Me incorporo en mi cama de un salto, abandonando bruscamente las imágenes de góndolas doradas chapoteando por la 9 de julio y de pegasos de cristal surcando un cielo de perfecto azul, en una Buenos Aires que no conoce el smog ni la corrupción... A pesar de despertarme violentamente, y sentir el sacudón de la realidad arrojándome de mi dulcecito onírico, sigo tarareando hacia adentro, casi tartamudeando en un suspiro: “ya sé que estoy pianta’... pianta’... pianta’...”. Siento cómo el corazón me zarandea la garganta sin clemencia, y de manera instintiva empiezo a rasgar las sábanas, llegando hasta el relleno del colchón. El sudor profuso y frío se apodera de mí, y aunque no me veo, sé que soy la imagen misma del pánico. Oigo pasos en la pared... sí, en la pared... Me he quedado tiesa, totalmente paralizada por el miedo. No me atrevo a girar la cabeza hacia ese costado, por aprensión a intuir allí lo que hace ya más de un año y medio intento inútilmente negar... Pero lo siniestro es más poderoso, lo ominoso me domina y, aunque mis ojos abiertos continúan brillando en el mismo ángulo intacto, mi cabeza lentamente va siguiendo el recorrido hacia el muro fatal, como si fuera el eje mismo del segundero en un reloj de agujas. Trato entonces de recordar, de unir cabos que me ayuden vanamente a custodiar la cordura...

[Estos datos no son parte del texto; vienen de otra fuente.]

(** The result of one transaction: what the node answered when it was sent. *)
Definition sent_result (transactions : list BorrowedTransaction) (i : nat) (r : option SubmissionResult) : assertion :=
  fun h _ => ∀ b, transactions !! i = Some b ->
    ∃ answer now, r = Some (from_send_result now b answer) /\ DidCall (SendTxEnvelope (tx_of b)) answer ∈ h.
#[local] Instance stable_sent_result transactions i r : Stable (sent_result transactions i r).
Proof. intros h w Hs h' w' [k ->] _ b Hb. destruct (Hs b Hb) as (answer & now & -> & Hin). exists answer, now. set_solver. Qed.

Lemma broadcast_spec l b :
  wspec no_rule (inv l) (act* r := broadcast_borrowed b in WRet (Some r))
    (fun r h _ => ∃ answer now, r = Some (from_send_result now b answer) /\ DidCall (SendTxEnvelope (tx_of b)) answer ∈ h).
Proof.
  unfold broadcast_borrowed. eapply wspec_bind; [apply _|eapply (wspec_bind _ _ _ _ _ _ (inv l) _ _ _
    (fun r h _ => ∃ answer now, r = from_send_result now b answer /\ DidCall (SendTxEnvelope (tx_of b)) answer ∈ h))|].
  - by apply wspec_call; [apply _|].
  - intros answer. eapply wspec_bind; [apply _|by apply wspec_call; [apply _|]|]. intros now.
    apply wspec_ret; [apply _|]. intros h w [[_ Ha] _]. by exists answer, now.
  - intros r. apply wspec_ret; [apply _|]. intros h w [_ (answer & now & -> & Hin)]. by exists answer, now.
Qed.

Lemma omap_id_lookup {A} (rs : list (option A)) i r :
  (∀ j, j < length rs -> ∃ x, rs !! j = Some (Some x)) -> omap id rs !! i = Some r -> rs !! i = Some (Some r).
Proof.
  revert i. induction rs as [|o rs IH]; intros i Hall; [done|]. destruct (Hall 0) as [x [= ->]]; [cbn; lia|]. cbn.
  destruct i as [|i]; cbn; [by intros [= ->]|]. apply IH. intros j Hj. apply (Hall (S j)). cbn. lia.
Qed.
Lemma omap_id_length {A} (rs : list (option A)) :
  (∀ j, j < length rs -> ∃ x, rs !! j = Some (Some x)) -> length (omap id rs) = length rs.
Proof.
  induction rs as [|o rs IH]; intros Hall; [done|]. destruct (Hall 0) as [x [= ->]]; [cbn; lia|]. cbn. f_equal.
  apply IH. intros j Hj. apply (Hall (S j)). cbn. lia.
Qed.

Lemma dispatch_spec transactions l :
  wspec no_rule (inv l) (dispatch_reserved_transactions transactions) (wok (fun rs h w =>
    length rs = length transactions /\ ∀ i b r, transactions !! i = Some b -> rs !! i = Some r ->
      ∃ answer now, r = from_send_result now b answer /\ DidCall (SendTxEnvelope (tx_of b)) answer ∈ h)).
Proof.
  eapply wspec_try; [apply _|apply (authorize_then_dispatch_spec _ _ _ _ _ _ (fun _ _ => I) _ _ _ _ _ _
    (authorize_eoa_within transactions) (broadcast_within transactions) (inv l) (fun _ _ _ => True) (sent_result transactions))|].
  - intros i. unfold at_index. destruct (transactions !! i) as [b|]; [|by apply wspec_ret; [apply _|]].
    assert (∀ d h w, harmless d -> no_rule d h w) as free by done.
    eapply wspec_post; [apply (wspec_quiet _ _ _ _ _ _ _ l); [done|]|by intros [[]|?]]. unfold authorize_while_owned, authorize_eoa, store_act. quiet_steps.
  - intros i. unfold at_index, sent_result. destruct (transactions !! i) as [b|] eqn:Hb.
    + eapply wspec_conseq; [| |apply broadcast_spec]; [by intros h w [? _]|]. intros r h w Hr b' [= <-]. exact Hr.
    + apply wspec_ret; [apply _|]. done.
  - lia.
  - intros rs. apply wspec_ret; [apply _|]. intros h w [_ [Hlen Hall]].
    assert (∀ j, j < length rs -> ∃ x, rs !! j = Some (Some x)) as Hsome.
    { intros j Hj. destruct (lookup_lt_is_Some_2 _ _ Hj) as [o Ho]. destruct (lookup_lt_is_Some_2 transactions j) as [b Hb]; [lia|].
      destruct (Hall (j, o) Ho b Hb) as (answer & now & Heq & _). cbn in Heq. rewrite Ho, Heq. eauto. }
    split; [rewrite omap_id_length by done; done|]. intros i b r Hb Hr%omap_id_lookup; [|done].
    destruct (Hall (i, Some r) Hr b Hb) as (answer & now & [= ->] & Hin). by exists answer, now.
Qed.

El zumbido surgió allá por marzo del año anterior, o al menos en ese momento fui consciente de él. Luego aparecieron las marcas, primero simples rasguños, pero pronto se hicieron cicatrices profundas. Después las pupilas, que aumentaron notablemente durante las noches, menguándose al despuntar el día, aunque sin volver nunca por completo a su tamaño natural. Y, finalmente, ese sabor inconfundible... mezcla de hambre y saciedad, de vacío y completud, de melancolía y éxtasis... todo en un mismo bocado funesto.
Tic tac, tic tac, tic tac… La cabeza ha arribado a la posición “y cuarto” del reloj imaginario, y mis ojos - en blanco ya - no logran oponer más resistencia. Entonces los cierro y los vuelvo a abrir, de frente a la pared... El horror me estremece: veo huellas de sangre fresca que reconozco de mis pies... mis propios pasos... Pero más que la sangre, me aterra el hecho de poder percibirlo todo perfectamente en la más absoluta oscuridad... las pupilas... El zumbido no es zumbido, son palabras que comprendo... son mandatos categóricos e irrefutables que me arremeten desde alguna dimensión que desconozco, pero sé que me excede holgadamente en jerarquía: algo me está gobernando, he perdido las escrituras de mi entidad. Entonces salgo corriendo desesperada hacia el salón donde está el espejo, y me detengo repentinamente delante de él: descubro con pavor que por mucha voluntad que yo preste, mi imagen no asoma en la lisa superficie plateada... El sollozo contenido estalla, y me ahogo en un llanto casi ancestral, como si mil ánimas suplicantes y sufrientes me hubiesen elegido portadora de sus penas para mitigarlas todas en mis lágrimas...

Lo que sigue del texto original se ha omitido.